Data section.
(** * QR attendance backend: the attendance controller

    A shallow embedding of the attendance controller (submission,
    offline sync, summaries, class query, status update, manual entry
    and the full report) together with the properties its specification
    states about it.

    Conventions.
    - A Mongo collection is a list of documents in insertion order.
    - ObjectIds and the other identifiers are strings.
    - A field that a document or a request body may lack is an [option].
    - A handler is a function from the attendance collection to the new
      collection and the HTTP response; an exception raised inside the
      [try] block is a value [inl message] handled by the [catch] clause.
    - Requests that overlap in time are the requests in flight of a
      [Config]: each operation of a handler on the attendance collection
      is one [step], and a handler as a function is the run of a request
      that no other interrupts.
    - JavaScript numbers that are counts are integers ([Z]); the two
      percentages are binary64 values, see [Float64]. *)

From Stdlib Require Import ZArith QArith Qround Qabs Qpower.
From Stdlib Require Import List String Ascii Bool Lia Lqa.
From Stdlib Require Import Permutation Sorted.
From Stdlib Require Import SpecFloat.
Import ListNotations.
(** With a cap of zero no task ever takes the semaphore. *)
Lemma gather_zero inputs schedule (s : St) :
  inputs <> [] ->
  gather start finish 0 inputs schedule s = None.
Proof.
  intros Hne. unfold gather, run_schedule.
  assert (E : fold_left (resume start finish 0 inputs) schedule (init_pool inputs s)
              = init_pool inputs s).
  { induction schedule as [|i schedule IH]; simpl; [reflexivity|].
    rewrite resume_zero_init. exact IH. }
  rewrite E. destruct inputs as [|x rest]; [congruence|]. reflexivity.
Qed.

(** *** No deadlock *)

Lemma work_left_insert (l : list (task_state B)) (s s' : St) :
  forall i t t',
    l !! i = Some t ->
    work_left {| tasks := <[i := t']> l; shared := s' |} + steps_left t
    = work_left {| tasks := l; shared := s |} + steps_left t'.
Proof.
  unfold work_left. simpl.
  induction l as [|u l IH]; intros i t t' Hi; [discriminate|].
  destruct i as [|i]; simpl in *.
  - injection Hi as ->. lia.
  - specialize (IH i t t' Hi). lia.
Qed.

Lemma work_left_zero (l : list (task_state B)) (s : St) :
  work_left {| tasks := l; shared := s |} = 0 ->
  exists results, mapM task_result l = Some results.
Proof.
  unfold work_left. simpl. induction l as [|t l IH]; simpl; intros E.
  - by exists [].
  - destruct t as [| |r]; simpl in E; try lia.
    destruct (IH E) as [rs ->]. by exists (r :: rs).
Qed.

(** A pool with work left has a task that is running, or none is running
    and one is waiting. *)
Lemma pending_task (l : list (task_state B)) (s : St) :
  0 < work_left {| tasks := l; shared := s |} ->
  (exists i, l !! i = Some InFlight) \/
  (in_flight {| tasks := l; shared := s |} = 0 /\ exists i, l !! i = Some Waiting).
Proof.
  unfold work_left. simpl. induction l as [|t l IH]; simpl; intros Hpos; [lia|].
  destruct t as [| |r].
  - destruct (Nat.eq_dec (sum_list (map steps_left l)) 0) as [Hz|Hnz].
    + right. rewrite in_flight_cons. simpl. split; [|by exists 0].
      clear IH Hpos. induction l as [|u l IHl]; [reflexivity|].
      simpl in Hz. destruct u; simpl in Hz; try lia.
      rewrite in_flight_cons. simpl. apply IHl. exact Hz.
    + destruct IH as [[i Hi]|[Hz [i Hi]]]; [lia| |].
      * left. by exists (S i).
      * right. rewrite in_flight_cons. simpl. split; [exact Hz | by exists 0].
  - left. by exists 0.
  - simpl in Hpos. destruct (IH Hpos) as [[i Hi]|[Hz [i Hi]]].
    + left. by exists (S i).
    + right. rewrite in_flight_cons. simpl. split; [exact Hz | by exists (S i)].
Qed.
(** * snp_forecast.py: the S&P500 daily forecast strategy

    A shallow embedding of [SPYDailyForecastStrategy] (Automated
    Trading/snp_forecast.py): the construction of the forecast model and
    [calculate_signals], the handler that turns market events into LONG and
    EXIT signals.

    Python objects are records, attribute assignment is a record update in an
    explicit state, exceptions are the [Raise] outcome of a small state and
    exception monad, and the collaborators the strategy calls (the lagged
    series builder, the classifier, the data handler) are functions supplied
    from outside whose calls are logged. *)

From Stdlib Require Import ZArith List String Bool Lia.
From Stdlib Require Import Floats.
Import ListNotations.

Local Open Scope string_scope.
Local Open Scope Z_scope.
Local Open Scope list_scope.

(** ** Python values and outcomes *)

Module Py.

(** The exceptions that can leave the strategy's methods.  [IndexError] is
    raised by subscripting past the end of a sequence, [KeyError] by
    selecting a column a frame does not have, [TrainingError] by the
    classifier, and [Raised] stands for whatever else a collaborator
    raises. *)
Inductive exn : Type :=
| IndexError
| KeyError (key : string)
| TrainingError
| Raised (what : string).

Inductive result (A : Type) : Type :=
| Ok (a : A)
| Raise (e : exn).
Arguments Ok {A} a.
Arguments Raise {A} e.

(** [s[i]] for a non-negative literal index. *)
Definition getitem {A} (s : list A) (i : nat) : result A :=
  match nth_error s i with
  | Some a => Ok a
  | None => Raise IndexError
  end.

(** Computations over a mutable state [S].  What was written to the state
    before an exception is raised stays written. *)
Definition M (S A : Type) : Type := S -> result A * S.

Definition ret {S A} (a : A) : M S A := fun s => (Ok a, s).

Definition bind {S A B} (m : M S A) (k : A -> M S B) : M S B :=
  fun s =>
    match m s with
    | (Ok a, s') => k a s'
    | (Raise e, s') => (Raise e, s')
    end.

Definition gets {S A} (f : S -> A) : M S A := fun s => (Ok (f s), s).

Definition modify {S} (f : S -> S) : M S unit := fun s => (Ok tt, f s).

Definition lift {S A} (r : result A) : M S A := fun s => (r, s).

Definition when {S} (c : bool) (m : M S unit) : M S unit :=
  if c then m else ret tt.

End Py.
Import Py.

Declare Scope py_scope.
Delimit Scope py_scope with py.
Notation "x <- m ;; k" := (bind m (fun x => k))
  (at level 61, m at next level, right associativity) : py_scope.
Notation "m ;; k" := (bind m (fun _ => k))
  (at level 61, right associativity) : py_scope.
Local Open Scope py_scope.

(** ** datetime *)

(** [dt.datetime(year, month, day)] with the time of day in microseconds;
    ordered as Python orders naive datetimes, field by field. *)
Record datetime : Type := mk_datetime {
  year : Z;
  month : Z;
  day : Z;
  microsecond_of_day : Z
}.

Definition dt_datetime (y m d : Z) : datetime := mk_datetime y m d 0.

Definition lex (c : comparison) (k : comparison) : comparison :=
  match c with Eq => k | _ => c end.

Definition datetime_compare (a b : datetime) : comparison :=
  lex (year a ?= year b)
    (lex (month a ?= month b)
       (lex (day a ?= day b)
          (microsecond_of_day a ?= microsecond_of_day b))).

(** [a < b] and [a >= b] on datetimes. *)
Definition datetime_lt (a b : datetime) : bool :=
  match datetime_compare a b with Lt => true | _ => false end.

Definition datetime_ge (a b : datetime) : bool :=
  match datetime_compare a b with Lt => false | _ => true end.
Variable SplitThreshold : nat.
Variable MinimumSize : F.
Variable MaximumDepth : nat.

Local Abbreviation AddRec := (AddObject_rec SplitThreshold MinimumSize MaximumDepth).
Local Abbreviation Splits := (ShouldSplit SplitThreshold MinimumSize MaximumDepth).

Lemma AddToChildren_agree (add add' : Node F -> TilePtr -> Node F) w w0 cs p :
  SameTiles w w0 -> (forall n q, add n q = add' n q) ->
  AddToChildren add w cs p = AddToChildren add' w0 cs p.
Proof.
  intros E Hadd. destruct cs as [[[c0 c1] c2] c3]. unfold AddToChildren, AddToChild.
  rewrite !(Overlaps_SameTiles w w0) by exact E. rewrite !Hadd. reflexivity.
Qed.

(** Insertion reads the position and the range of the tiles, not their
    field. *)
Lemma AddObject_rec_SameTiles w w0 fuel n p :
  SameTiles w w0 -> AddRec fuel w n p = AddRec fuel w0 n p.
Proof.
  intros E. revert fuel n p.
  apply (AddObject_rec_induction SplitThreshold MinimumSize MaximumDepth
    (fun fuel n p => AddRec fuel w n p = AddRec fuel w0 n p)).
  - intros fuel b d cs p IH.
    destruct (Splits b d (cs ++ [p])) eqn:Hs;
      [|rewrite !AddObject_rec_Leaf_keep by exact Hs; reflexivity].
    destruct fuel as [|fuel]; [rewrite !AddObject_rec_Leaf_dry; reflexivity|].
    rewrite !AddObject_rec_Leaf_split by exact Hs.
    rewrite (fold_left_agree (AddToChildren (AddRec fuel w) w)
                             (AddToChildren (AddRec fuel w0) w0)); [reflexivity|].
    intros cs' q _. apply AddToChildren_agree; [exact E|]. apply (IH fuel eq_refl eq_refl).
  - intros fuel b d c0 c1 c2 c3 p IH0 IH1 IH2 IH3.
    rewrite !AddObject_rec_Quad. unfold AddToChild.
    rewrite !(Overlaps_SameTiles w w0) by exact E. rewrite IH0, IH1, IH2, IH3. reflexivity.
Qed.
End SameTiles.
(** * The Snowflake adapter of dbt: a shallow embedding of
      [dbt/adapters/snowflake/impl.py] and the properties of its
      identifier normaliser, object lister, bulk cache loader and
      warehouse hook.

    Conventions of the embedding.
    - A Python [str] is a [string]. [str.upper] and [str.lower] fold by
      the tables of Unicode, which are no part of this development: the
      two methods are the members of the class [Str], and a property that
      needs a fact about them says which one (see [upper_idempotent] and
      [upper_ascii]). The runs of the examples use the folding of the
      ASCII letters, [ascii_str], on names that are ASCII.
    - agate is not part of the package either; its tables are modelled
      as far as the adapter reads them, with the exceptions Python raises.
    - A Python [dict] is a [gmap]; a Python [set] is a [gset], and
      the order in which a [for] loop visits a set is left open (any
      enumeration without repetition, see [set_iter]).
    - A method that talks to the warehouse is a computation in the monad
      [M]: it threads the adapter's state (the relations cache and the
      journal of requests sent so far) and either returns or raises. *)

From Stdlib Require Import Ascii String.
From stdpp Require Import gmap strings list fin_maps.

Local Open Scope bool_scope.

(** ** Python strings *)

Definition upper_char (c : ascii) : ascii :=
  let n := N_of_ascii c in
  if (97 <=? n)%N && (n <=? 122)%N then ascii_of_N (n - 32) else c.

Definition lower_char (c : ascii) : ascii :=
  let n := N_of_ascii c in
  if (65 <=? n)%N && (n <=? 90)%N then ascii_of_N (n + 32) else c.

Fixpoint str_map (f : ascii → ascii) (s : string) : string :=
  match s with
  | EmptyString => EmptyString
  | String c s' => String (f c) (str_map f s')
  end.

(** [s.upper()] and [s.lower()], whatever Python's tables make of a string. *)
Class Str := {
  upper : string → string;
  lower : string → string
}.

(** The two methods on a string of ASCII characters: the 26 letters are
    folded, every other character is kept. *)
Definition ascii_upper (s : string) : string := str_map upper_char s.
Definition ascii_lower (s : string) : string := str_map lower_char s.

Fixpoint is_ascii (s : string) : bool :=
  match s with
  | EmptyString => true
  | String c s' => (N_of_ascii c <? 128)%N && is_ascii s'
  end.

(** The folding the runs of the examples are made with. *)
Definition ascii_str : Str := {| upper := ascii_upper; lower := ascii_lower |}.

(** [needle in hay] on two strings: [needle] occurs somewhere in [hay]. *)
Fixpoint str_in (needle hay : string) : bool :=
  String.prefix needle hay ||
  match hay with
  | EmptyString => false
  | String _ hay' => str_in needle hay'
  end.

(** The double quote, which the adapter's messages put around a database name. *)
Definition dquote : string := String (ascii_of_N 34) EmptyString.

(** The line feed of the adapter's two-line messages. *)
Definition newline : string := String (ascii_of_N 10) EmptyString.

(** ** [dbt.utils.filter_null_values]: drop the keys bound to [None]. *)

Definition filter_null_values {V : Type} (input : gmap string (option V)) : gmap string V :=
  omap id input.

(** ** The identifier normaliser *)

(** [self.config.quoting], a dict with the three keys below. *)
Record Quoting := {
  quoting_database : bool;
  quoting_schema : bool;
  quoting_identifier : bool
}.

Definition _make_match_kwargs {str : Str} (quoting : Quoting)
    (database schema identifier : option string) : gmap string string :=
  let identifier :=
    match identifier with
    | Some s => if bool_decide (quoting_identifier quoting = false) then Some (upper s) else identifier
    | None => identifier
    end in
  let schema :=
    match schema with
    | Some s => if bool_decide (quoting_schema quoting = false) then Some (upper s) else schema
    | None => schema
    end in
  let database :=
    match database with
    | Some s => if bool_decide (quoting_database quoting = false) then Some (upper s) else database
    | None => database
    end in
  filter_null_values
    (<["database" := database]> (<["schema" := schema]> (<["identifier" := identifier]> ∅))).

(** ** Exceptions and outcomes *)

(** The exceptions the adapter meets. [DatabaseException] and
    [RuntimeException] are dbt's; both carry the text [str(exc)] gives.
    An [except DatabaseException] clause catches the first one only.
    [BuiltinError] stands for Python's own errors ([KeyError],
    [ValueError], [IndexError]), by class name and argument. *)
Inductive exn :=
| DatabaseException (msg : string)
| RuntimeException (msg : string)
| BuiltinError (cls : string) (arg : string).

What the task asks. Include the first line, the line containing "- A handler", and every line between them, copied exactly from the material above; output no other line.

Result.
(** * QR attendance backend: the attendance controller

    A shallow embedding of the attendance controller (submission,
    offline sync, summaries, class query, status update, manual entry
    and the full report) together with the properties its specification
    states about it.

    Conventions.
    - A Mongo collection is a list of documents in insertion order.
    - ObjectIds and the other identifiers are strings.
    - A field that a document or a request body may lack is an [option].
    - A handler is a function from the attendance collection to the new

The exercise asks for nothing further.